Exercise details ▸ Pull every line that includes the word "match" out of the data below and copy it.

══ Records ══

(* ===== verification/WireClient.v ===== *)
(** * WireClient: the client side of a wire test (wire_client.c)

    The client sends its arguments, the script and its hardware address, waits until the
    server is ready, and then tells the server when each block of packet events starts and
    waits for its end.

    Command line arguments, paths and texts are C strings: lists of bytes without the
    terminator. *)

From S2P Require Import Prelude Headers Packet Script RunState WireConn.

(** [script.h:195-202] enum event_t *)
Inductive event_kind := KIND_INVALID | KIND_PACKET | KIND_SYSCALL | KIND_COMMAND | KIND_CODE.

#[export] Instance event_kind_eq_dec : EqDecision event_kind.
Proof. solve_decision. Defined.

(** [event->type]. *)
Definition event_type (e : event) : event_kind :=
  match ev_event e with
  | INVALID_EVENT => KIND_INVALID
  | PACKET_EVENT _ => KIND_PACKET
  | SYSCALL_EVENT _ => KIND_SYSCALL
  | COMMAND_EVENT _ => KIND_COMMAND
  | CODE_EVENT _ => KIND_CODE
  end.

(** Whether there is an event and it is a packet. *)
Definition is_packet (event : option event_kind) : bool := bool_decide (event = Some KIND_PACKET).

(** [wire_client.h:39-46] struct wire_client, with what the program prints to stderr *)
Record wire_client := mk_wire_client {
  wcl_conn : wire_conn;
  wcl_client_ether_addr : bytes;
  wcl_last_event_type : event_kind;
  wcl_num_events : Z;
  wcl_printed : list bytes
}.

Definition set_wcl_conn (v : wire_conn) (w : wire_client) : wire_client :=
  mk_wire_client v (wcl_client_ether_addr w) (wcl_last_event_type w) (wcl_num_events w) (wcl_printed w).
Definition set_wcl_client_ether_addr (v : bytes) (w : wire_client) : wire_client :=
  mk_wire_client (wcl_conn w) v (wcl_last_event_type w) (wcl_num_events w) (wcl_printed w).
Definition set_wcl_last_event_type (v : event_kind) (w : wire_client) : wire_client :=
  mk_wire_client (wcl_conn w) (wcl_client_ether_addr w) v (wcl_num_events w) (wcl_printed w).
Definition set_wcl_num_events (v : Z) (w : wire_client) : wire_client :=
  mk_wire_client (wcl_conn w) (wcl_client_ether_addr w) (wcl_last_event_type w) v (wcl_printed w).
Definition set_wcl_printed (v : list bytes) (w : wire_client) : wire_client :=
  mk_wire_client (wcl_conn w) (wcl_client_ether_addr w) (wcl_last_event_type w) (wcl_num_events w) v.

#[export] Instance wire_client_HasConn : HasConn wire_client.
Proof.
  refine {| conn_of := wcl_conn; set_conn := set_wcl_conn |}; [done|by intros []|done].
Defined.

(** What the client reads of its configuration and script. *)
Record client_config := mk_client_config {
  cc_argv : list bytes;
  cc_script_path : bytes;
  cc_script_buffer : bytes;
  cc_hw_address : bytes
}.

(** [wire_client.c:32-35] wire_client_new, with the connection that wire_client_init opens *)
Definition wire_client_new (conn : wire_conn) : wire_client :=
  mk_wire_client conn (replicate 6 0) KIND_INVALID 0 [].

(** [wire_client.c:46-50] wire_client_die *)
Definition wire_client_die {A} (text : string) : prog wire_client A :=
  halt (Dies ("error in TCP connection to wire server: " +:+ text +:+ newline)).

(** A write or a read of a whole message that must succeed. *)
Definition client_write (op : Z) (buf : bytes) (error : string) : prog wire_client unit :=
  ok ← on_conn (wire_conn_write op buf);
  if negb ok then wire_client_die error else mret tt.
Definition client_read `{Malloc} (error : string) : prog wire_client (Z * Z) :=
  r ← on_conn wire_conn_read;
  match r with
  | None => wire_client_die error
  | Some r => mret r
  end.

(** ** Arguments *)

(** Whether [s] starts with [p]. *)
Fixpoint starts_with (p s : bytes) : bool :=
  match p, s with
  | [], _ => true
  | x :: p', y :: s' => (x =? y) && starts_with p' s'
  | _, _ => false
  end.

(** strstr(3): whether [p] occurs in [s]. *)
Fixpoint strstr (s p : bytes) : bool :=
  starts_with p s || match s with [] => false | _ :: s' => strstr s' p end.

(** [wire_client.c:65-65] the argument that is not sent *)
Definition is_wire_client_arg (arg : bytes) : bool := strstr arg (string_bytes "-wire_client").

(** [wire_client.c:64-68] the loop that adds up the lengths *)
Fixpoint args_length (argv : list bytes) (args_len : Z) : Z :=
  match argv with
  | [] => args_len
  | arg :: argv' =>
      if is_wire_client_arg arg then args_length argv' args_len
      else args_length argv' (s32 (args_len + zlen arg + 1))
  end.

(** [wire_client.c:73-80] the loop that copies the arguments *)
Fixpoint copy_args (argv : list bytes) (args : bytes) (pos : Z) : exec (bytes * Z) :=
  match argv with
  | [] => Ok (args, pos)
  | arg :: argv' =>
      if is_wire_client_arg arg then copy_args argv' args pos
      else
        args ← put_bytes args pos (arg ++ [0]);
        copy_args argv' args (pos + zlen arg + 1)
  end.

(** [wire_client.c:56-86] wire_client_serialize_argv *)
Definition wire_client_serialize_argv (argv : list bytes) : exec bytes :=
  let args_len := args_length argv 0 in
  '(args, pos) ← copy_args argv (replicate (Z.to_nat args_len) 0) 0;
  _ ← c_assert (pos =? args_len);
  Ok args.

(** ** Messages *)

(** [wire_client.c:91-105] wire_client_send_args *)
Definition wire_client_send_args (config : client_config) : prog wire_client unit :=
  args ← run_exec (wire_client_serialize_argv (cc_argv config));
  client_write WIRE_COMMAND_LINE_ARGS args "error sending WIRE_COMMAND_LINE_ARGS".

(** [wire_client.c:108-117] wire_client_send_script_path *)
Definition wire_client_send_script_path (config : client_config) : prog wire_client unit :=
  client_write WIRE_SCRIPT_PATH (cc_script_path config) "error sending WIRE_SCRIPT_PATH".

(** [wire_client.c:120-128] wire_client_send_script *)
Definition wire_client_send_script (config : client_config) : prog wire_client unit :=
  client_write WIRE_SCRIPT (cc_script_buffer config) "error sending WIRE_SCRIPT".

(** [wire_client.c:131-140] wire_client_send_hw_address *)
Definition wire_client_send_hw_address : prog wire_client unit :=
  addr ← get wcl_client_ether_addr;
  client_write WIRE_HARDWARE_ADDR addr "error sending WIRE_HARDWARE_ADDR".

(** [wire_client.c:163-170] wire_client_send_client_starting *)
Definition wire_client_send_client_starting : prog wire_client unit :=
  client_write WIRE_CLIENT_STARTING [] "error sending WIRE_CLIENT_STARTING".

(** [wire_protocol.h:55-57] struct wire_packets_start, in memory *)
Definition wire_packets_start (num_events : Z) : bytes := le_split 4 (htonl (u32 num_events)).

(** [wire_client.c:173-182] wire_client_send_packets_start *)
Definition wire_client_send_packets_start : prog wire_client unit :=
  num_events ← get wcl_num_events;
  client_write WIRE_PACKETS_START (wire_packets_start num_events) "error sending WIRE_PACKETS_START".

(** [wire_protocol.h:60-64] struct wire_packets_done, its size without the message *)
Definition sizeof_wire_packets_done : Z := 8.

(** [types.h:76-77] the numbers of the statuses *)
Definition STATUS_OK_NUMBER : Z := 0.
Definition STATUS_ERR_NUMBER : Z := -1.

Section Receive.
Context `{Malloc}.

(** [wire_client.c:143-160] wire_client_receive_server_ready *)
Definition wire_client_receive_server_ready : prog wire_client unit :=
  '(op, buf_len) ← client_read "error reading WIRE_SERVER_READY";
  if negb (op =? WIRE_SERVER_READY) then
    wire_client_die "bad wire server: expected WIRE_SERVER_READY"
  else if negb (buf_len =? 0) then
    wire_client_die "bad wire server: bad WIRE_SERVER_READY len"
  else mret tt.

(** The buffer of the connection, as long as it is. *)
Definition in_buf : prog wire_client bytes := get (fun w => default [] (wc_buf (wcl_conn w))).

(** [wire_client.c:197-216] the loop of wire_client_receive_packets_done: warnings are
    printed; the length of the final message *)
Fixpoint receive_loop (fuel : nat) : prog wire_client Z :=
  match fuel with
  | O => halt (Breaks OutOfFuel)
  | S fuel' =>
      '(op, buf_len) ← client_read "error reading";
      if op =? WIRE_PACKETS_DONE then mret buf_len
      else if op =? WIRE_PACKETS_WARN then
        buf ← in_buf;
        let warning := c_string (take (Z.to_nat buf_len) buf) in
        _ ← put (fun w => set_wcl_printed (wcl_printed w ++ [warning]) w);
        receive_loop fuel'
      else wire_client_die "bad wire server: expected WIRE_PACKETS_DONE or WIRE_PACKETS_WARN"
  end.

(** [wire_client.c:218-237] the checks of wire_client_receive_packets_done on its message *)
Definition check_packets_done (buf_len : Z) : prog wire_client unit :=
  buf ← in_buf;
  if buf_len <? sizeof_wire_packets_done + 1 then
    wire_client_die "bad wire server: bad WIRE_PACKETS_DONE len"
  else
    last ← run_exec (ld8 buf (buf_len - 1));
    if negb (last =? 0) then wire_client_die "bad wire server: missing string terminator"
    else
      result ← run_exec (ld32 buf 0);
      done_events ← run_exec (ld32 buf 4);
      num_events ← get wcl_num_events;
      if ntohl result =? u32 STATUS_ERR_NUMBER then
        text ← run_exec (get_bytes buf sizeof_wire_packets_done (buf_len - sizeof_wire_packets_done));
        halt (Dies (bytes_string (c_string text)))
      else if negb (ntohl done_events =? u32 num_events) then
        wire_client_die ("bad wire server: bad message count: got: " +:+ dec (s32 (ntohl done_events))
                         +:+ " vs expected: " +:+ dec num_events)
      else mret tt.

(** [wire_client.c:187-238] wire_client_receive_packets_done: each turn of the loop takes a
    header's bytes at least from those that have arrived *)
Definition wire_client_receive_packets_done : prog wire_client unit := fun w =>
  (buf_len ← receive_loop (S (length (wc_arrived (wcl_conn w)))); check_packets_done buf_len) w.

(** [wire_client.c:243-271] wire_client_init, on the connection that wire_conn_connect opened *)
Definition wire_client_init (config : client_config) : prog wire_client unit :=
  _ ← put (set_wcl_client_ether_addr (cc_hw_address config));
  _ ← wire_client_send_args config;
  _ ← wire_client_send_script_path config;
  _ ← wire_client_send_script config;
  _ ← wire_client_send_hw_address;
  wire_client_receive_server_ready.

(** [wire_client.c:283-302] wire_client_next_event *)
Definition wire_client_next_event (event : option event_kind) : prog wire_client unit :=
  last ← get wcl_last_event_type;
  _ ← (if is_packet event && negb (bool_decide (last = KIND_PACKET))
       then wire_client_send_packets_start else mret tt);
  _ ← (if negb (is_packet event) && bool_decide (last = KIND_PACKET)
       then wire_client_receive_packets_done else mret tt);
  match event with
  | Some type => put (fun w => set_wcl_num_events (s32 (wcl_num_events w + 1)) (set_wcl_last_event_type type w))
  | None => mret tt
  end.

End Receive.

═══

Problem solution ▸
  match ev_event e with
  match r with
  match p, s with
  starts_with p s || match s with [] => false | _ :: s' => strstr s' p end.
  match argv with
  match argv with
  match fuel with
  match event with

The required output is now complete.